A continuación, centrifuga el tubo a 20.000 veces g y cuatro grados centígrados durante 30 minutos. Después de la centrifugación, retire con cuidado el sobrenadante. El pellet contiene glucógeno.

Seque ligeramente el pellet al aire para eliminar el exceso de etanol. No seque excesivamente el pellet para evitar dificultades para disolverlo. Mida la absorbancia a 666 nanómetros del sobrenadante obtenido para determinar el contenido de clorofila a.

El valor se puede utilizar para normalizar el contenido de glucógeno. Disolver el pellet en 100 microlitros de acetato de sodio de 50 milimolares pH cinco. Mezcle bien estos materiales, usando un vórtice.

No se recomienda mezclar por pipeteo porque la mezcla es viscosa.

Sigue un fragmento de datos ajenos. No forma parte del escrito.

(** An action on bytes is the action on values. *)
Lemma process_same depth : forall h c account action data m ch,
  host_fits h c -> get_self c = account -> dispatch account action data = Ok m -> chain_typed ch ->
  same_step (process_bytes depth h c account action data (store_chain ch)) (process depth h c m ch).
Proof.
  induction depth as [|depth IH]; intros h c account action data m ch Hh Hself Hd Hch; [by split|].
  destruct (dispatch_fits _ _ _ _ Hd) as [Ha Hm].
  cbn [process_bytes process]. unfold apply_bytes. rewrite Hd. cbn [mbind result_bind].
  rewrite load_chain_typed by done. destruct (apply_msg h c m ch) as [[ch1 es]|msg] eqn:Happ;
    cbn [mbind result_bind]; [|by split].
  apply apply_typed in Happ as [Hch1 Hes]; [|done|congruence|done|done].
  unfold mret, result_ret. cbn [mbind result_bind].
  destruct (fold_same (fun _ => True) (notify_bytes h c account action data) (notify h c m) es) with ch1
    as [-> Ht2]; [intros; by eapply notify_same|by apply Forall_true|done|].
  destruct (fold_res (notify h c m) ch1 es) as [ch2|msg]; [|by split]. cbn [fmap result_fmap mbind result_bind].
  apply (fold_same sent_ok); [|done|by apply Ht2].
  clear - IH Hh laws types wirelaws. intros ch e Hch He. unfold send_bytes, send_inline. destruct e; try by apply same_step_ret.
  destruct a as [account auth cl]. destruct He as [Hf [m Hm]]. cbn [act_account act_authorization act_call] in *.
  rewrite Hm. pose proof (call_read _ _ _ _ Hf Hm) as Hr.
  destruct (dispatch_fits _ _ _ _ Hr) as [-> _]. destruct (call_data cl) as [nm data]. simpl in Hr.
  assert (has_contract (account_of m) = true) as ->.
  { unfold has_contract. destruct m; cbn [account_of]; rewrite Z.eqb_refl; by rewrite ?orb_true_r. }
  by apply IH; [apply inline_fits|..].
Qed.
(* ===== verification/ChainEx.v ===== *)
(** * The contracts together: an example run

    Tokens are created, the system is initialised, a producer registers, alice stakes and
    votes, rewards come in and are claimed, alice is outbid on a name, and part of her stake
    is withdrawn; the theorems of [ChainProps.v], [ChainDepth.v], [ChainMoney.v] and
    [ChainBlocks.v] applied to it. *)
From S2P Require Import Prelude Table Cdt CdtRef SystemData Wire WireRef.
From S2P Require Import Finalizer Voting VotingProps.
From S2P Require Token Reward RewardProps.
From S2P Require Import Admin System SystemInv SystemEx VoteBook Chain ChainSteps ChainProps ChainDepth ChainMoney ChainBlocks.
From S2P Require Import TestContracts.
From Stdlib Require Import ZArith Lia String.
From stdpp Require Import base tactics numbers list gmap.
Open Scope Z_scope.

Definition chain_ctx (m : msg) (now : time_point) : ctx := {|
  get_self := account_of m;
  get_first_receiver := account_of m;
  has_auth := fun n => negb (n =? vote_account) && negb (n =? names_account) && negb (n =? reward_account) &&
    match m with ToReward _ => negb (n =? system_account) | _ => true end;
  has_permission := fun _ => true;
  is_account := fun n => negb (n =? premium);
  current_time_point := now;
  get_resource_limits := fun _ => (5, false);
  accepts_producers := fun _ => true;
  indeterminate_i64 := 0;
|}.
(** The accounts of [rejecting] run [reject_all], which is notified of a transfer with its data. *)
Definition host_with (rejecting : list name) : host :=
  Host ex_parameters (fun l _ => (0, name_size * Z.of_nat (length l)))
    (fun n from dest q memo => bool_decide (n ∉ rejecting) ||
      is_ok (reject_all (chain_ctx (ToSystem (Voterefund n)) 0) n token_account (name_lit "transfer")
        (pack (wire_name ⊗ wire_name ⊗ wire_asset ⊗ wire_string) (from, dest, q, memo)))).
Definition chain_host : host := host_with [carol].
(** With [max_inline_action_depth] 4, an action's inline actions go 4 deep. *)
Definition chain_tx (p : Z * msg) : tx := Tx chain_host (chain_ctx p.2 (sec p.1)) 5 p.2.

Definition chain_msgs : list (Z * msg) :=
  [(0, ToToken (Token.op_create flon (tokens 1000000)));
   (0, ToToken (Token.op_issue flon (tokens 100000) ""));
   (0, ToToken (Token.op_transfer flon alice (tokens 1000) ""));
   (0, ToToken (Token.op_transfer flon prod1 (tokens 1000) ""));
   (1, ToSystem (Init 0 ref_symbol));
   (2, ToSystem (Cfgelection (sec 10) (sec 10) (tokens 100)));
   (3, ToSystem (Regproducer prod1 [1] "p1" 1 None));
   (4, ToSystem (Addvote alice (tokens 100)));
   (5, ToSystem (Voteproducer alice [prod1]));
   (6, ToSystem (Addvote alice (tokens 20)));
   (7, ToToken (Token.op_transfer prod1 reward_account (tokens 360) "rewards"));
   (8, ToReward (RewardProps.op_claimrewards alice));
   (9, ToSystem (Bidname alice premium (tokens 50)));
   (10, ToSystem (Bidname prod1 premium (tokens 60)));
   (11, ToToken (Token.op_transfer prod1 reward_account (tokens 36) "rewards"));
   (12, ToSystem (Subvote alice (tokens 40)))].
Definition chain_txs : list tx := chain_tx <$> chain_msgs.

Definition chain_state : chain :=
  match run chain_txs init_chain with Ok ch => ch | Err _ => init_chain end.

Lemma chain_run_ok : run chain_txs init_chain = Ok chain_state.
Proof. vm_compute. reflexivity. Qed.

Lemma chain_host_ok : host_ok chain_host.
Proof. intros l m. simpl. unfold disjoint_at. left. lia. Qed.

Lemma chain_tx_ok p : msg_typed p.2 -> tx_ok (chain_tx p).
Proof.
  intros Ht. split; try done; try apply chain_host_ok.
  - simpl. intros a Ha. unfold holders in Ha. rewrite !elem_of_cons, elem_of_nil in Ha.
    destruct Ha as [->|[->|[->|[]]]]; rewrite Z.eqb_refl; simpl; by rewrite ?andb_false_r.
  - simpl. by destruct (p.2) as [[]|o|o].
Qed.

Lemma chain_txs_ok : txs_ok chain_txs.
Proof.
  split; [|vm_compute; reflexivity].
  repeat (apply Forall_cons; split; [apply chain_tx_ok; simpl; unfold_ints; lia || done|]).
  apply Forall_nil. done.
Qed.

Lemma ex_chain_reachable : chain_reachable chain_state.
Proof. exists chain_txs. split; [apply chain_txs_ok|apply chain_run_ok]. Qed.

(** 80 votes on both sides, as many for the producer, 40 on their way back *)
Lemma votes_agree_witness :
  chain_reachable chain_state /\
  system_book (voting (sys chain_state)) = reward_book (reward chain_state) /\
  entry (reward_book (reward chain_state)) alice = (80, [prod1]) /\
  (total_votes <$> producers (voting (sys chain_state)) !! prod1) = Some 80.
Proof.
  split_and!; [exact ex_chain_reachable| | |]; [|vm_compute; reflexivity..].
  exact (proj1 (votes_agree ref_disengaged _ ex_chain_reachable)).
Defined.

Definition chain_global : eosio_global_state := stored (sys chain_state).

(** 80 staked and 40 on their way back; 60 bid and 50 to pay back; 36 to claim *)
Lemma purses_covered_witness :
  global (sys chain_state) = Some chain_global /\ amount (total_vote_stake chain_global) = 80 /\
  refunds_sum (vote_refunds (voting (sys chain_state))) = 40 /\
  NameBid.owed (names (sys chain_state)) = 110 /\
  NameBid.owed (names (sys chain_state)) <= Token.balance_of (token chain_state) names_account
    (symbol_code (asset_symbol (total_vote_stake chain_global))).
Proof.
  assert (Hg : global (sys chain_state) = Some chain_global) by (vm_compute; reflexivity).
  split_and!; [exact Hg|vm_compute; reflexivity..|].
  exact (proj1 (proj2 (purses_covered ref_disengaged chain_state chain_global ex_chain_reachable Hg))).
Defined.

(** The refund is paid; were alice's contract to reject it, it would wait. *)
Definition voterefund_ctx : ctx := chain_ctx (ToSystem (Voterefund alice)) (sec (12 + refund_delay_sec)).
Lemma refund_paid_witness :
  vote_refunds (voting (sys chain_state)) !! (alice, alice) =
    Some (VoteRefund alice (sec_of_time_point (sec 12)) (tokens 40)) /\
  (exists ch', process 2 chain_host voterefund_ctx (ToSystem (Voterefund alice)) chain_state = Ok ch' /\
    vote_refunds (voting (sys ch')) = delete (alice, alice) (vote_refunds (voting (sys chain_state))) /\
    token ch' = Token.transfer_post (token chain_state) vote_account alice (tokens 40) /\
    reward ch' = reward chain_state) /\
  is_ok (process 2 (host_with [alice]) voterefund_ctx (ToSystem (Voterefund alice)) chain_state) = false.
Proof.
  assert (Hr : vote_refunds (voting (sys chain_state)) !! (alice, alice) =
    Some (VoteRefund alice (sec_of_time_point (sec 12)) (tokens 40))) by (vm_compute; reflexivity).
  pose proof (fun h => refund_paid ref_disengaged chain_state alice _ 0 h voterefund_ctx ex_chain_reachable Hr
    ltac:(vm_compute; discriminate) eq_refl ltac:(vm_compute; discriminate)
    ltac:(vm_compute; discriminate)) as H.
  split; [exact Hr|]. split; [|exact (H (host_with [alice]))].
  exact (H chain_host).
Defined.

Definition bidrefund_ctx : ctx := chain_ctx (ToSystem (Bidrefund alice premium)) (sec 13).
Lemma bid_refund_paid_witness :
  NameBid.bid_refunds (names (sys chain_state)) !! (premium, alice) = Some (BidRefund alice (tokens 50)) /\
  (exists ch', process 2 chain_host bidrefund_ctx (ToSystem (Bidrefund alice premium)) chain_state = Ok ch' /\
    NameBid.bid_refunds (names (sys ch')) = delete (premium, alice) (NameBid.bid_refunds (names (sys chain_state))) /\
    token ch' = Token.transfer_post (token chain_state) names_account alice (tokens 50) /\
    reward ch' = reward chain_state) /\
  is_ok (process 2 (host_with [alice]) bidrefund_ctx (ToSystem (Bidrefund alice premium)) chain_state) = false.
Proof.
  assert (Hr : NameBid.bid_refunds (names (sys chain_state)) !! (premium, alice) =
    Some (BidRefund alice (tokens 50))) by (vm_compute; reflexivity).
  pose proof (fun h => bid_refund_paid ref_disengaged chain_state alice premium _ 0 h bidrefund_ctx
    ex_chain_reachable Hr ltac:(vm_compute; discriminate) eq_refl ltac:(vm_compute; discriminate)
    ltac:(vm_compute; discriminate)) as H.
  split; [exact Hr|]. split; [|exact (H (host_with [alice]))].
  exact (H chain_host).
Defined.

Definition chain_voter : Reward.voter :=
  RewardInv.voter_at ref_symbol (Reward.voters (reward chain_state)) alice.
Definition claim_ctx : ctx := chain_ctx (ToReward (RewardProps.op_claimrewards alice)) (sec 13).

Lemma claim_paid_witness :
  RewardProps.due (Reward.core_symbol (reward chain_state))
    (Reward.producers (reward chain_state)) chain_voter = 36 /\
  (exists ch', process 2 chain_host claim_ctx (ToReward (RewardProps.op_claimrewards alice)) chain_state = Ok ch' /\
    sys ch' = sys chain_state /\
    reward ch' = RewardProps.claim_post claim_ctx (reward chain_state) alice chain_voter /\
    token ch' = Token.transfer_post (token chain_state) reward_account alice
      (Asset (RewardProps.due (Reward.core_symbol (reward chain_state))
        (Reward.producers (reward chain_state)) chain_voter) (Reward.core_symbol (reward chain_state)))) /\
  is_ok (process 2 (host_with [alice]) claim_ctx (ToReward (RewardProps.op_claimrewards alice)) chain_state) = false.
Proof.
  assert (Hv : Reward.voters (reward chain_state) !! alice = Some chain_voter) by (vm_compute; reflexivity).
  pose proof (fun h => claim_paid ref_disengaged chain_state alice _ 0 h claim_ctx ex_chain_reachable Hv
    ltac:(vm_compute; reflexivity) eq_refl eq_refl eq_refl ltac:(vm_compute; discriminate)) as H.
  split; [vm_compute; reflexivity|]. split; [|exact (H (host_with [alice]))].
  exact (H chain_host).
Defined.

(** Another vote, with the least bound and with ten levels *)
Lemma depth_two_witness :
  tx_ok (chain_tx (13, ToSystem (Addvote alice (tokens 20)))) /\
  process 10 chain_host (chain_ctx (ToSystem (Addvote alice (tokens 20))) (sec 13))
    (ToSystem (Addvote alice (tokens 20))) chain_state =
  process 2 chain_host (chain_ctx (ToSystem (Addvote alice (tokens 20))) (sec 13))
    (ToSystem (Addvote alice (tokens 20))) chain_state.
Proof.
  assert (Hok : tx_ok (chain_tx (13, ToSystem (Addvote alice (tokens 20)))))
    by (apply chain_tx_ok; simpl; unfold_ints; lia).
  split; [exact Hok|].
  exact (depth_two ref_disengaged chain_state _ 10 ex_chain_reachable Hok ltac:(lia)).
Defined.

(** A block two days later pays the highest bid to flon.fees. *)
Definition chain_block : msg := ToSystem (Onblock (slot (30 + 2 * day)) prod1 [0; 0; 0; 7]).

Lemma onblock_runs_witness :
  exists ch', process 2 chain_host (chain_ctx chain_block (sec (30 + 2 * day))) chain_block chain_state = Ok ch' /\
    Token.balance_of (token ch') fees_account (symbol_code ref_symbol) =
      60 + Token.balance_of (token chain_state) fees_account (symbol_code ref_symbol).
Proof.
  assert (Hhalf : forall g, global (sys chain_state) = Some g -> reward_started_time g <> 0 ->
    time_point_of_slot (slot (30 + 2 * day)) <
      reward_started_time g + 64 * (5 * 365 * 24 * 3600 * 1000000)).
  { intros g Hg _. assert (Hs : reward_started_time chain_global = sec 10) by (vm_compute; reflexivity).
    unfold chain_global, stored in Hs. rewrite Hg in Hs. simpl in Hs. rewrite Hs. vm_compute. reflexivity. }
  assert (Hpaid : match process 2 chain_host (chain_ctx chain_block (sec (30 + 2 * day))) chain_block chain_state with
    | Ok ch' => Token.balance_of (token ch') fees_account (symbol_code ref_symbol) =
        60 + Token.balance_of (token chain_state) fees_account (symbol_code ref_symbol)
    | Err _ => True end) by (vm_compute; reflexivity).
  assert (Hnew : blocks (sys chain_state) !! u32 (BlockInfo.block_height_from_id [0; 0; 0; 7] + 1) = None)
    by (vm_compute; reflexivity).
  assert (Hn : Z.of_nat (String.length (name_to_string names_account)) <= 13) by (vm_compute; discriminate).
  assert (Hf : Z.of_nat (String.length (name_to_string fees_account)) <= 13) by (vm_compute; discriminate).
  destruct (onblock_runs ref_disengaged chain_state (slot (30 + 2 * day)) prod1 [0; 0; 0; 7] 0 chain_host
    (chain_ctx chain_block (sec (30 + 2 * day))) ex_chain_reachable eq_refl eq_refl eq_refl Hn Hf Hnew Hhalf)
    as (ch' & E & _).
  exists ch'. change (ToSystem _) with chain_block in E. rewrite E in Hpaid. exact (conj E Hpaid).
Defined.
(** * april-ivy music updater: a shallow embedding of [src/index.ts]

    The program polls a scrobbling service, decides whether the README of a
    repository has to change, renders a snippet, patches the README between
    two markers and remembers what it wrote in a cache file.

    Conventions of the embedding:
    - a JavaScript string is a [string]; the regular expression of the
      program and [String.prototype.replace] are interpreted character by
      character (the expression has no [u] flag, and its case folding never
      identifies a character above 127 with an ASCII one);
    - a JavaScript number holding milliseconds or seconds is a [Z]
      ([Math.floor (a / b)] is [Z.div] for a positive [b]);
    - an optional field ([album?: string]) is an [option string], [undefined]
      being [None];
    - each [Date.now()] is an explicit clock reading;
    - the built-ins of the runtime the program calls without defining them
      ([Date] parsing and printing, [Number], [JSON], [Buffer], [path]) are
      the fields of the class [Runtime]. *)

From Stdlib Require Import ZArith List Bool Lia String Ascii DecimalString.
Import ListNotations.

Local Open Scope string_scope.
Local Open Scope Z_scope.

Set Implicit Arguments.

(** ** Data model *)

Record TrackInfo : Type := mkTrackInfo {
  title : string;
  artist : string;
  album : option string;
  albumArt : option string;
  nowPlaying : bool;
  playedAt : Z
}.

Añadir también 50 microlitros de ocho unidades por mililitro de amiloglucosidasa y 50 microlitros de dos unidades por mililitro de alfa-amilasa. A continuación, incube la mezcla a 60 grados centígrados en un bloque calefactor durante dos horas para permitir la digestión del glucógeno en moléculas de glucosa.

Después de la incubación, centrifugar la muestra a 20.000 veces g durante cinco minutos y transferir el sobrenadante a un nuevo tubo de 1,5 mililitros. Mida la concentración de glucosa en el sobrenadante después de la hidrólisis enzimática, utilizando el reactivo GOD-POD. Transfiera 100 microlitros del sobrenadante de la etapa de precipitación de glucógeno a un pocillo en una placa de 96 pocillos.

Como control negativo, use 100 microlitros de acetato de sodio de 50 milimolares pH cinco. Para generar la curva de calibración, mida también las soluciones estándar de glucosa. Añada 150 microlitros de reactivo GOD-POD a cada muestra y mezcle rápidamente mediante pipeteo.

Incubar la placa a 25 grados centígrados durante 30 minutos. A continuación, registre el valor de absorbancia a 510 nanómetros, utilizando un lector de placas. Calcular la cantidad de glucógeno como equivalente de glucosa, utilizando una curva de calibración obtenida a partir de los patrones de glucosa.

Aquí se muestra el contenido de glucógeno en synechocystis. Las dos cepas mutantes, delta pmg A y delta pmg R, que se sabe que hiperacumulan glucógeno, se compararon con la cepa de tipo salvaje. Como era de esperar, las cepas mutantes mostraron niveles elevados de glucógeno.

Por el contrario, un mutante que carece de glucógeno sintasa no acumuló glucógeno. Las cepas utilizadas aquí han sido diseñadas para producir manitol. En particular, el mutante glucógeno sintasa produjo más manitol que la cepa de control, lo que sugiere que el carbohidrato sintetizado por la fotosíntesis se redirige al manitol en la cepa mutante que carece de la capacidad de sintetizar glucógeno.

Después de ver este vídeo, debería ser capaz de determinar cuantitativamente el contenido de glucógeno en las cianobacterias en cinco horas. Al realizar este procedimiento, es importante recordar resuspender completamente las células y solubilizar los gránulos de glucógeno para obtener resultados confiables. Siguiendo este procedimiento, se pueden realizar otros métodos, como los ensayos de actividad enzimática metabólica, utilizando los lisados celulares restantes para responder a preguntas adicionales, como cómo se regula el metabolismo de los carbohidratos en las cianobacterias.